Le encajo un puñetazo a ciegas, me quedo mirando a mi mujer, a Annelie, destripada, pringada, vaciada. Me arrodillo a su lado, le quito el pelo de la frente, le enderezo la cabeza —pesada como un proyectil y espeluznantemente dócil—. Le susurro en el oído lo que no decía en voz alta: «Te quiero. No, por favor. Te quiero. Acabo de encontrarte. No te quiero perder». La beso en la boca: ha bajado la fiebre, sus labios están ateridos, parecen inhumanos. Le toco el pecho: es gelatina fría, el sudor se está secando.

No entiendo.

¿Es ella? ¿Es ella o una muñeca extraña?

—Dios se ha llevado su alma.

—¡Callaos! ¡Callaos, bestias!

Alguien corta el cordón umbilical del muerto, envuelve el cuerpecillo morado y enroscado en un trapo, otro le tapa a Annelie la cara con una sábana.

—¡No! ¡Esperad! —grito—. ¡Esperad! Quiero verla un poquito más.

—¡Ella tiene que comer! —suena junto a mi oído.

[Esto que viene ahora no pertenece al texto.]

(** ** A datagram receive with a filter, from the call to the delivery *)

(** X7.  A datagram receive with a filter address assigns the members of
    the request and the filter and arms delivery.  A datagram from a
    sender that [is_same_address] rejects is then dropped: the session
    is exactly as it was, nothing is emitted and delivery stays armed.
    The callback that libuv makes without a sender, as it does when the
    socket has no further datagram, reads the family of the null sender
    in [is_same_address]: the handler faults, and so does every run in
    which such a callback follows a rejected datagram.  A datagram from
    a sender that [is_same_address] accepts stops delivery, copies and
    reports [min n data_size] bytes, completes the request with
    [error_none] and empties the slot, the rest of the session being as
    [receive] left it. *)
Theorem filtered_datagram_receive (o : inet_socket) (data : ptr)
    (data_size : Z) (p : ptr) (filter : saddress) (flags : Z) (r : request)
    (callback : option Z) (arriving : list byte) (n : Z) (a : sockaddr) :
  opaque_handle_ o <> None ->
  recv_done_info_ o = None ->
  protocol_ o = INET_UDP_PROTOCOL_ID ->
  family_ filter <> INVALID_FAMILY_ID ->
  UV_EOF < 0 ->
  0 <= n ->
  0 <= data_size < 4294967296 ->
  let armed :=
    set_temp_buffer_ arriving
      (set_listen_addr_ filter
         (set_recv_done_info_ (Some r)
            (set_take_available_only_
               (negb (Z.land flags SOCKET_FLAG_DONT_WAIT_FULL =? 0))
               (set_receive_done_cb_ callback
                  (set_recv_size_ data_size
                     (set_read_dest_ data (set_bytes_read_ (Some p) o))))))) in
  run (receive data data_size (Some p) (Some filter) flags (Some r) callback ;;
       prepare_buffer_for_recv arriving) o
  = Ok (tt, mk_state armed [Post task_udp_recv_start])
  /\ (is_same_address filter a = false ->
      run (handle_udp_delivery n (Some a)) armed = Ok (tt, mk_state armed []))
  /\ (forall status,
        run (handle_udp_delivery status None) armed = Fault null_dereference)
  /\ (is_same_address filter a = false ->
      forall later status,
        run (receive data data_size (Some p) (Some filter) flags (Some r)
               callback ;;
             prepare_buffer_for_recv arriving ;;
             handle_udp_delivery n (Some a) ;;
             prepare_buffer_for_recv later ;;
             handle_udp_delivery status None) o
        = Fault null_dereference)
  /\ (is_same_address filter a = true ->
      run (handle_udp_delivery n (Some a)) armed
      = Ok (tt,
            mk_state (set_recv_done_info_ None armed)
              [Call uv_udp_recv_stop;
               Memcpy data (firstn (Z.to_nat (Z.min n data_size)) arriving);
               Store32 p (Z.min n data_size);
               Lock; Complete r error_none; Unlock])).
Proof.
  intros Hopen Hidle Hudp Hfilter Heof Hn Hsize armed. subst armed.
  assert (Hne : (n =? UV_EOF) = false) by (apply Z.eqb_neq; lia).
  assert (Hpos : (n <? 0) = false) by (apply Z.ltb_ge; lia).
  assert (Hu : u32 (Z.min n data_size) = Z.min n data_size)
    by (unfold u32; apply Z.mod_small; lia).
  apply Z.eqb_neq in Hfilter.
  destruct o; members_everywhere; subst.
  destruct opaque_handle_0 as [h|]; [|congruence].
  unfold receive, prepare_buffer_for_recv, handle_udp_delivery.
  run_on_members.
  destruct (Z.land flags SOCKET_FLAG_DONT_WAIT_FULL =? 0);
    run_on_members; rewrite !Z.eqb_refl; run_on_members;
    rewrite !Hfilter; run_on_members;
    (split; [reflexivity|]);
    (split; [intros Hsame; rewrite Hsame; reflexivity|]);
    (split; [intros status; reflexivity|]);
    (split; [intros Hsame later status; rewrite Hsame; run_on_members;
            rewrite ?Hfilter; reflexivity|]);
    intros Hsame; rewrite Hsame; run_on_members;
    rewrite ?Hne, ?Hpos, ?Hu; reflexivity.
Qed.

—¿Ella? —Me doy la vuelta, irreflexivo y lloroso.

—¡La niña tiene hambre! ¡Una ha nacido viva, por si no lo sabías!

—¿Sí?

—¡Yo le doy el pecho! —gritan al lado—. ¡Tengo bastante leche!

—Toma, toma, dale una calada. —Me pasan un canuto—. Una calada y te sentirás mejor.

Estiro los labios y me meten el pitillo por el agujero, obedezco la orden y aspiro, tragando el humo con olor a pino; el local se deforma, las paredes se ondulan, las facciones de Annelie se relajan, ya no le duele, yo también me tranquilizo, también cierro los ojos.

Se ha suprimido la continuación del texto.